Louis Capriotti, 47, of Chicago Heights

Louis Capriotti

Cook County sheriff

Capriotti has spent the past 15 months in downtown Chicago’s Metropolitan Correctional Center. A magistrate judge ordered Capriotti held in federal custody Jan. 21, 2021 — the day after Biden’s inauguration — after a prosecutor played part of Capriotti’s voicemail rant in court.

The voicemail had been left for a member of Congress from New Jersey.
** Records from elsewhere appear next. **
Lemma lookparent_run g s path p buf : vok g s -> roomy 2 (total g s) -> points_to path p -> zlen p + 1 < u32_mod -> zlen buf = 256 ->
  exists r path' v buf' s', vfs_lookparent path buf s = Ok (r, path', v, buf', s') /\ (exists w', s' = set_world w' s) /\
    ((r = 0 /\ v <> 0 /\ exists i n, vi_type i = S_IFDIR /\ fits_in s g v i /\ vok (hand_out v i g) s' /\ points_to buf' n /\ n <> [] /\ zlen n < 256 /\ resolves g s p (vi_fs i) n) \/
     (r <> 0 /\ vok g s' /\ forall f n, resolves g s p f n -> mishap reliable r \/ (r = EINVAL /\ n = []) \/ (r = ENAMETOOLONG /\ 256 <= zlen n))).
Proof.
  intros Hk Hr Hp Hl Hb. unfold vfs_lookparent. destruct (getdevice_run g s path p Hk Hr Hp) as (r & path' & sub & v & s1 & -> & [w1 ->] & Hst & Hsub). rewrite Ok_bind.
  apply starts_info in Hst as [(Hr0 & Hk1 & Hno)|(-> & Hv0 & i & Hf & Hk1 & Hdir)].
  { rewrite (proj2 (Z.eqb_neq r 0) Hr0). cbn [negb]. eexists _, _, _, _, _. split; [done|]. split; [by eexists|]. right. split; [done|]. split; [done|]. intros f n [Ho _]. by destruct (Hno f). }
  cbn [Z.eqb negb]. specialize (Hsub eq_refl). set (q := (parse p).2) in *. assert (zlen q + 1 < u32_mod) as Hq by (pose proof (parse_length p); unfold q; lia).
  rewrite (strlen_run _ q Hsub ltac:(lia)), Ok_bind. pose proof (vok_opens _ _ Hk) as Hop. destruct (decide (q = [])) as [Eq|Eq].
  { rewrite (proj2 (Z.eqb_eq (zlen q) 0)) by (by rewrite Eq). rewrite Ok_bind. destruct (vok_release1 g (set_world w1 s) v i Hk1 Hf Hop) as (w2 & E & Hk2). change (set_world (world (set_world w1 s)) (set_world w1 s)) with (set_world w1 s). rewrite E, Ok_bind.
    eexists _, _, _, _, _. split; [done|]. split; [by exists w2|]. right. split; [done|]. split; [done|]. intros f n [_ <-]. right. by left. }
  assert (length q <> 0%nat) as Hq0 by (by rewrite length_zero_iff_nil). rewrite (proj2 (Z.eqb_neq (zlen q) 0)) by lia.
  destruct (lookparent_law _ _ v i _ q buf (vk_owns _ _ Hk1) (known_top g s v i w1) Hsub Hq Hb) as (r & v2 & buf' & w2 & Hrun & Hcase).
  { rewrite total_hand_out. apply roomy_hand_out. done. }
  cbn [world set_world] in Hrun |- *. rewrite Hrun, Ok_bind. destruct Hcase as [(-> & Hv2 & Ht & Hbuf & Hqn & Hfit & Ho2)|(Hr0 & Ho2 & Herr)].
  - pose proof (vok_hand_out _ _ v2 i w2 Hk1 Hfit Ho2) as Hk2. destruct (vok_release2 g _ v i v2 i Hk2 Hf Hop) as (w3 & E & Hk3). cbn [set_world] in E. rewrite E, Ok_bind.
    eexists _, _, _, _, _. split; [done|]. split; [by exists w3|]. left. split; [done|]. split; [done|]. exists i, q. split; [done|]. split; [by eapply fits_in_under|].
    split; [done|]. split; [done|]. split; [done|]. split; [done|]. destruct Hdir as [[E2 _]|(_ & ? & _)]; [by split|done].
  - assert (vok (hand_out v i g) (set_world w2 (set_world w1 s))) as Hk2 by (by apply (vok_step (hand_out v i g))).
    destruct (vok_release1 g _ v i Hk2 Hf Hop) as (w3 & E & Hk3). cbn [set_world] in E. rewrite E, Ok_bind. eexists _, _, _, _, _. split; [done|]. split; [by exists w3|]. right.
    split; [done|]. split; [done|]. intros f n [Ho Hn]. destruct Hdir as [[E2 Hty]|[E2 _]]; [|congruence]. fold q in Hn. subst n. destruct Herr as [?|[?|?]]; [by left|done|by right; right].
Qed.

(** ** Opening *)

Lemma vok_set_fs g s f a w' : vok g s -> owns (Vnode.set_fs f a (total g s)) w' -> vok (Vnode.set_fs f a g) (set_world w' s).
Proof. intros Hk Ho. apply (vok_step g); [done|done|done|]. intros x Hx. cbn. by apply lookup_alter_is_Some. Qed.

Definition flag (flags bit : Z) : bool := negb (Z.land flags bit =? 0).
Definition can_write (flags : Z) : bool := negb (Z.land flags O_ACCMODE =? O_RDONLY).

(** The file is there, or it is made. *)
Definition create_effect (s : vst W) (flags f : Z) (n : list Z) (g : ghost) (id : Z) (g1 : ghost) : Prop :=
  match names_of f g !! n with
  | Some id' => id = id' /\ g1 = g /\ (flag flags O_CREAT = true -> flag flags O_EXCL = false)
  | None => flag flags O_CREAT = true /\ ~ live (total g s) f id /\ g1 = set_names f (<[n := id]> (names_of f g)) (set_bytes f id [] g)
  end.

(** It is emptied, if that is asked for. *)
Definition trunc_effect (flags f id r : Z) (g1 g2 : ghost) : Prop :=
  if flag flags O_TRUNC && can_write flags then exists bs, g2 = set_bytes f id bs g1 /\ (r = 0 -> bs = []) else g2 = g1.

Lemma vok_decopen g s v : vok (add_open v g) s -> exists w', on_world (VOP_DECOPEN v) s = Ok (set_world w' s) /\ vok g (set_world w' s).
Proof.
  intros Hk. destruct (decopen_law _ _ v (vk_owns _ _ Hk)) as (w' & E & Ho); [cbn; multiset_solver|]. exists w'. unfold on_world. rewrite E, Ok_bind. split; [done|].
  apply (vok_step (add_open v g)); [done| |done|done]. eapply owns_ext; [exact Ho|done|cbn; multiset_solver|done|done].
Qed.

Lemma vok_incopen g s v : vok g s -> count v (g_opens g) < count v (g_refs (total g s)) ->
  exists w', on_world (VOP_INCOPEN v) s = Ok (set_world w' s) /\ vok (add_open v g) (set_world w' s).
Proof.
  intros Hk Hlt. destruct (incopen_law _ _ v (vk_owns _ _ Hk) Hlt) as (w' & E & Ho). exists w'. unfold on_world. rewrite E, Ok_bind. split; [done|]. by apply (vok_step g).
Qed.

Lemma open_found_run g s v i flags : vok (hand_out v i g) s -> fits_in s g v i -> g_opens g ⊆ g_refs (total g s) -> v <> 0 ->
  exists r v' s', open_found v flags (can_write flags) s = Ok (r, v', s') /\ (exists w', s' = set_world w' s) /\
    (vi_type i = S_IFREG -> flag flags O_APPEND = false -> (flag flags O_TRUNC = true -> can_write flags = true) -> r = 0 \/ mishap reliable r) /\
    exists g2, (if decide (vi_type i = S_IFREG) then trunc_effect flags (vi_fs i) (vi_id i) r g g2 \/ (r <> 0 /\ g2 = g) else g2 = g) /\
      ((r = 0 /\ v' = v /\ vok (add_open v (hand_out v i g2)) s') \/ (r <> 0 /\ vok g2 s')).
Proof.
  intros Hk Hf Hop Hv. unfold open_found. rewrite (proj2 (Z.eqb_neq v 0) Hv). cbn [negb c_assert]. rewrite Ok_bind. assert (known (total (hand_out v i g) s) v i) as Hkn.
  { split; [cbn; multiset_solver|cbn; by rewrite lookup_insert_eq]. }
  destruct (open_law _ _ v i flags (vk_owns _ _ Hk) Hkn) as (r & w1 & -> & Ho1 & Hok). rewrite Ok_bind. assert (vok (hand_out v i g) (set_world w1 s)) as Hk1 by (by apply (vok_step (hand_out v i g))).
  destruct (Z.eqb_spec r 0) as [->|Hr0]; cbn [negb].
  2: { destruct (vok_release1 g _ v i Hk1 Hf Hop) as (w2 & -> & Hk2). rewrite Ok_bind. eexists _, _, _. split; [done|]. split; [by exists w2|]. split.
       { intros Ht Ha. exfalso. apply Hr0, Hok; [done|]. unfold flag in Ha. apply negb_false_iff in Ha. lia. }
       exists g. split; [case_decide; [by right|done]|by right]. }
  assert (count v (g_opens g) < count v (g_refs (total (hand_out v i g) s))) as Hlt.
  { unfold count. rewrite total_hand_out. cbn. rewrite multiplicity_disj_union, multiplicity_singleton, decide_True by done. pose proof (Hop v) as H. cbn in H. lia. }
  destruct (vok_incopen _ _ v Hk1 Hlt) as (w2 & -> & Hk2). rewrite Ok_bind. set (s2 := set_world w2 (set_world w1 s)) in *. fold (flag flags O_TRUNC).
  destruct (flag flags O_TRUNC) eqn:Htr.
  2: { eexists _, _, _. split; [done|]. split; [by exists w2|]. split; [by left|]. exists g. unfold trunc_effect. rewrite Htr. split; [case_decide; [by left|done]|by left]. }
  destruct (can_write flags) eqn:Hcw.
  2: { rewrite Ok_bind. cbn [Z.eqb negb]. change (set_world (world s2) s2) with s2. destruct (vok_decopen _ _ v Hk2) as (w3 & -> & Hk3). rewrite Ok_bind.
       destruct (vok_release1 g _ v i Hk3 Hf Hop) as (w4 & -> & Hk4). rewrite Ok_bind. eexists _, _, _. split; [done|]. split; [by exists w4|]. split; [intros _ _ H; by specialize (H eq_refl)|].
       exists g. unfold trunc_effect. rewrite Htr, Hcw. split; [case_decide; [by left|done]|by right]. }
  destruct (truncate_law _ _ v i (vk_owns _ _ Hk2) Hkn) as (r & w3 & -> & Hcase). rewrite Ok_bind.
  assert (exists g2, vok (add_open v (hand_out v i g2)) (set_world w3 s2) /\ g_refs g2 = g_refs g /\ g_opens g2 = g_opens g /\ g_vn g2 = g_vn g /\
    (vi_type i = S_IFREG -> r = 0 \/ mishap reliable r) /\ (if decide (vi_type i = S_IFREG) then trunc_effect flags (vi_fs i) (vi_id i) r g g2 else g2 = g)) as (g2 & Hk3 & Hg1 & Hg2 & Hg3 & Hfa & Heff).
  { destruct Hcase as [[Ht Ho3]|(bs & Ht & Ho3 & Hbs)].
    - exists g. split; [by apply (vok_step (add_open v (hand_out v i g)))|]. rewrite decide_False by done. done.
    - exists (set_bytes (vi_fs i) (vi_id i) bs g). split; [by apply (vok_set_fs _ _ _ _ _ Hk2)|]. rewrite decide_True by done. unfold trunc_effect. rewrite Htr, Hcw.
      split; [done|]. split; [done|]. split; [done|]. split; [intros _; tauto|]. exists bs. split; [done|]. intros ->. by destruct Hbs as [[_ ?]|?%mishap_nonzero]. }
  destruct (Z.eqb_spec r 0) as [->|Hr0]; cbn [negb].
  - eexists _, _, _. split; [done|]. split; [by exists w3|]. split; [by left|]. exists g2. split; [case_decide; [by left|done]|by left].
  - destruct (vok_decopen _ _ v Hk3) as (w4 & -> & Hk4). rewrite Ok_bind.
    destruct (vok_release1 g2 _ v i Hk4) as (w5 & -> & Hk5); [unfold fits_in, total in *; cbn in *; by rewrite Hg1, Hg3|unfold total in *; cbn in *; by rewrite Hg1, Hg2|].
    rewrite Ok_bind. eexists _, _, _. split; [done|]. split; [by exists w5|]. split; [intros Ht _ _; tauto|]. exists g2. split; [case_decide; [by left|done]|by right].
Qed.

Lemma live_under s g v i f id : fits_in s g v i -> live (total g s) f id -> live (total (hand_out v i g) s) f id.
Proof.
  intros Hf [Hn|(x & t & Hx & Hi)]; [by left|right]. exists x, t. split; [cbn in *; multiset_solver|]. cbn. rewrite (insert_known s) by done. done.
Qed.

(** What [vfs_open] has opened: a directory or a device, or the file, after it
    was made and emptied. *)
Definition opened (g : ghost) (s : vst W) (p : list Z) (flags : Z) (i : vinfo) (g2 : ghost) : Prop :=
  (vi_type i <> S_IFREG /\ (parse p).2 = [] /\ g2 = g) \/
  (vi_type i = S_IFREG /\ exists n g1, resolves g s p (vi_fs i) n /\ n <> [] /\ create_effect s flags (vi_fs i) n g (vi_id i) g1 /\ trunc_effect flags (vi_fs i) (vi_id i) 0 g1 g2).

(** What it leaves when it fails: nothing, or the file. *)
Definition half_opened (g : ghost) (s : vst W) (p : list Z) (flags r : Z) (g2 : ghost) : Prop :=
  g2 = g \/ exists f n id g1, resolves g s p f n /\ n <> [] /\ create_effect s flags f n g id g1 /\ (g2 = g1 \/ trunc_effect flags f id r g1 g2).

Definition usable (flags : Z) : Prop :=
  Z.land flags O_ACCMODE <> 3 /\ flag flags O_APPEND = false /\ (flag flags O_TRUNC = true -> can_write flags = true).

(** Why it fails. *)
Definition open_error (g : ghost) (s : vst W) (p : list Z) (flags r : Z) : Prop :=
  forall f n, resolves g s p f n -> n <> [] -> usable flags ->
    mishap reliable r \/ (no_space r /\ flag flags O_CREAT = true) \/ (r = ENOENT /\ flag flags O_CREAT = false /\ names_of f g !! n = None) \/
    (r = EEXIST /\ flag flags O_CREAT = true /\ flag flags O_EXCL = true /\ is_Some (names_of f g !! n)) \/ (r = ENAMETOOLONG /\ flag flags O_CREAT = true).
Capriotti could be heard in the recording saying that, if “motherf---ing p---y a-- Republicans and these Democrat f---ing terrorists think that Joe Biden is going to put his hand on the Bible and walk into that f---ing White House on Jan. 20th, they’re sadly f---ing mistaken.”

Capriotti also said, “Democrats are f---ing terrorists. They’re baby killers, gun grabbers, God-hating, cop-hating, open borders, fake climate change c---sucking cheaters.”

He also lied about being a “nine-year Marine, active duty.”

It wasn’t the first time Capriotti had made threatening calls to members of Congress, prosecutors say. FBI agents interviewed him in Orland Park on Feb. 7, 2020, about earlier calls he allegedly made. Capriotti acknowledged then that his voicemails could be perceived as threatening and dangerous, prosecutors said.

Durkin wrote in his own court memo that Capriotti has about 25 previous convictions on his record. Though many are for traffic offenses, they also include convictions for domestic battery and assault, according to the prosecutor. That record meant that “Capriotti is capable of following through on his anger and threats,” Durkin wrote.

But Corfman argued that Capriotti “had no intent, and no plan or ability” to follow through on his threats. No weapons were found in his home.

“The reality is that Mr. Capriotti has no affiliation with any groups or other individuals, and the genesis of his actions are much simpler: when he would hear things he didn’t like on the news, he would become upset and lash out,” Corfman wrote.